Even so, $ 10,000 is a lot of money to spend on a naked sportbike, especially when there’s serious corner-carving hardware available for thousands less. For me, then, Buell’s latest offering remains a tough sell-but it’s getting close.
-Don Canet, Road Test Editor
LORD HAVE MERCY, THIS THING SERVES up more thrills than a Tom Hanks moonshol! With 75 horsepower and tons o’torque on tap, the Lightning’s quick-revving, son-of-Sportster Twin is an honest-to-goodness hot-rod. Heck, it may even be a candidate for inclusion in the Motorcycle Hall of Fame.

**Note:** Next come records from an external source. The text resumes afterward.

(** What the handler gives to the framework: its value, or the
    [HTTPException] it raises. *)
Inductive Http (A : Type) :=
  | Ok (a : A)
  | HTTPException (status_code : nat) (detail : string).
Arguments Ok {A} a.
Arguments HTTPException {A} status_code detail.

(** The answer of a handler, the calls and sleeps of the model client, and
    the notes handed to [notify_support_team] in tasks of their own. *)
Record Handled := {
  reply : Http QueryResponse;
  llm_log : list LLMClient.Event;
  notified : list string
}.

Definition BOT_GREETING : string :=
  "Hello! How can I assist you today? (This model is still under development, so please excuse any limitations. If found some bug, please escalate the issue by simply asking to escalate.)".

(** [if faq_answer:] *)
Definition truthy (x : option string) : bool :=
  match x with
  | Some (String _ _) => true
  | _ => false
  end.

Definition lift {A} (o : Outcome A) : M A := fun w => (o, w).

Section WithCollaborators.

(** The scorer of the FAQ handler, the content of the FAQ file as the
    handler of this request finds it, and the behaviour of the model. *)
Variable extractOne : string -> list string -> string * Q * nat.
Variable faq_file : option FAQHandler.Dict.
Variable model : string -> nat -> LLMClient.CallResult.

Definition handle_query (request : QueryRequest) : M Handled :=
  session <-
    match request_session_id request with
    | Some session_id_str => get_session session_id_str
    | None => s <- create_session ;; ret (Some s)
    end ;;
  match session with
  | None =>
      ret {| reply := HTTPException 404 "Session not found.";
             llm_log := []; notified := [] |}
  | Some session =>
      faq_answer <-
        lift (fst (FAQHandler.get_faq_answer extractOne faq_file
                     FAQHandler.__init__ (query request))) ;;
      if truthy faq_answer then
        let response_text := default EmptyString faq_answer in
        add_to_conversation (session_id session) (query request) response_text ;;;
        ret {| reply := Ok {| response := response_text;
                              response_session_id := session_id session;
                              response_escalated := false |};
               llm_log := []; notified := [] |}
      else
        conversation_history <- get_conversation_history (session_id session) ;;
        contextual_memory <- get_contextual_memory (session_id session) ;;
        let full_context := contextual_memory ++ conversation_history in
        let '(llm_outcome, log) :=
          LLMClient.generate_response LLMClient.__init__ model
            (query request) full_context in
        llm_result <- lift llm_outcome ;;
        if LLMClient.escalated llm_result then
          escalation_note <-
            lift (EscalationHandler.create_escalation_note (query request)
                    conversation_history) ;;
          add_to_conversation (session_id session) (query request) escalation_note ;;;
          ret {| reply := Ok {| response := escalation_note;
                                response_session_id := session_id session;
                                response_escalated := true |};
                 llm_log := log; notified := [escalation_note] |}
        else
          add_to_conversation (session_id session) (query request)
            (LLMClient.text llm_result) ;;;
          ret {| reply := Ok {| response := LLMClient.text llm_result;
                                response_session_id := session_id session;
                                response_escalated := false |};
                 llm_log := log; notified := [] |}
  end.

End WithCollaborators.

(** [create_session_with_greeting]: the identifier of the new session. *)
Definition create_session_with_greeting : M string :=
  session <- create_session ;;
  add_to_conversation (session_id session) EmptyString BOT_GREETING ;;;
  ret (session_id session).

End Routes.

(** * Vocabulary of the specification *)

(** [mid] occurs in [s] *)
Definition occurs (mid s : string) : Prop :=
  exists pre post, s = pre +:+ mid +:+ post.

(** [p] occurs in [s] up to the case of the letters *)
Definition occurs_ignorecase (p s : string) : Prop :=
  exists mid, occurs mid s /\ Py.lower mid = Py.lower p.

(** The code point that [re.IGNORECASE] compares with the letters of a
    phrase written in ASCII and in lower case: a capital of ASCII stands for
    its small letter, U+0130 and U+0131 stand for i, U+017F for s, U+212A for
    k, and any other code point for itself. *)
Definition fold (c : N) : N :=
  if ((65 <=? c) && (c <=? 90))%N then (c + 32)%N
  else if ((c =? 304) || (c =? 305))%N then 105%N
  else if (c =? 383)%N then 115%N
  else if (c =? 8490)%N then 107%N
  else c.

(** A text of code points below 128 without capitals, as every trigger
    phrase is. *)
Definition plain_phrase (p : Unicode.str) : bool :=
  forallb (fun a => (a <? 128)%N && negb (Unicode.is_ascii_upper a)) p.


(** The role of the item at position [i] of a history: the user speaks
    first, the assistant answers. *)
Definition role_of_index (i : nat) : string :=
  if Nat.even i then "user" else "assistant".

Definition message_of_index (i : nat) (x : string) : Prompts.Message :=
  {| Prompts.role := role_of_index i; Prompts.content := x |}.

(** A flat history cut in pairs, the reply of a last message that has none
    being the sentinel. *)
Fixpoint pairs_with_sentinel (h : list string) : list (string * string) :=
  match h with
  | [] => []
  | [x] => [(x, EscalationHandler.NO_REPLY)]
  | x :: y :: rest => (x, y) :: pairs_with_sentinel rest
  end.

Definition render_pair (p : string * string) : list string :=
  [ "User: " +:+ fst p; "Bot: " +:+ snd p; EmptyString ].

(** A loop over the pairs of a list, as a recursion on the list. *)
Fixpoint by_pairs {B} (g2 : string -> string -> list B) (g1 : string -> list B)
    (h : list string) : list B :=
  match h with
  | [] => []
  | [x] => g1 x
  | x :: y :: rest => g2 x y ++ by_pairs g2 g1 rest
  end.

(** The text handed to the model for a query and a history. *)
Definition prompt_text (user_query : string) (h : list string) : string :=
  Py.join Py.LF
    (map LLMClient.render
       ({| Prompts.role := "system"; Prompts.content := Prompts.system_content |}
          :: imap message_of_index h
          ++ [ {| Prompts.role := "user"; Prompts.content := user_query |} ])).

(** Calls separated by sleeps, each sleep twice as long as the one before. *)
Fixpoint backoff_log (attempts : list nat) (delay : Q) : list LLMClient.Event :=
  match attempts with
  | [] => []
  | [a] => [LLMClient.EvCall a]
  | a :: rest =>
      LLMClient.EvCall a :: LLMClient.EvSleep delay
        :: backoff_log rest (Qmult delay (2 # 1))
  end.

(** What [generate_response] makes of the answer of the model: the text of
    the model when the detector accepts it, the escalation text when it does
    not, the apology when the answer has no text; and what it lets the
    detector print. *)
Definition reply_for (answer : option string) : LLMClient.Reply :=
  match answer with
  | Some response_text =>
      if fst (Prompts.is_unsatisfactory response_text)
      then {| LLMClient.text := LLMClient.ESCALATED_TEXT; LLMClient.escalated := true |}
      else {| LLMClient.text := response_text; LLMClient.escalated := false |}
  | None => {| LLMClient.text := LLMClient.APOLOGY; LLMClient.escalated := false |}
  end.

Then there’s that stubby chassis, which imparts razor-sharp, almost intuitive, reactions to steering input. If you’re after more responsive handling, you probably have a couple of roadracing championships under your belt. Road riders, like myself, will appreciate the tube handlebar and user-friendly controls that supplant previous Buells’ funky clip-ons and switchgear. Also revised is the sidestand, a major improvement in my opinion. Now, if they could just fix the seat....
Pre-production flaws aside, Erik Buell and company have a winner on their hands here. 1 want one.
-Matthew Miles, Managing Editor
THE GOOD: THIS THING IS A STONE GAS to ride. Remember last month’s KTM Duke? Well, lower the cg and pump in an additional 30 horsepower, and you’ve got the SI. Bonus points to the Uni-Planer rubber-mount system, too.
The Bad: That’s not a seat, it’s a suppository. Whoever designed it should be force-marched to remedial anatomy class-or be made to actually sit on it for more than 15 minutes.
The Ugly: Erik, Erik, Erik, what is the deal with that wonky bobtail rear end? Look. I’m all for passionate styling, for being different, for making a statement, but this is passion without purpose. And, yes, 1 applaud the freebreathing, well-muted exhaust; I know its under-engine location eliminates cornering-clearance worries. But why does it have to look like something filched from an abandoned Baja Bug?
Luckily, the SI Lightning’s Good wins out over its Bad-now, can we do something about the Ugly?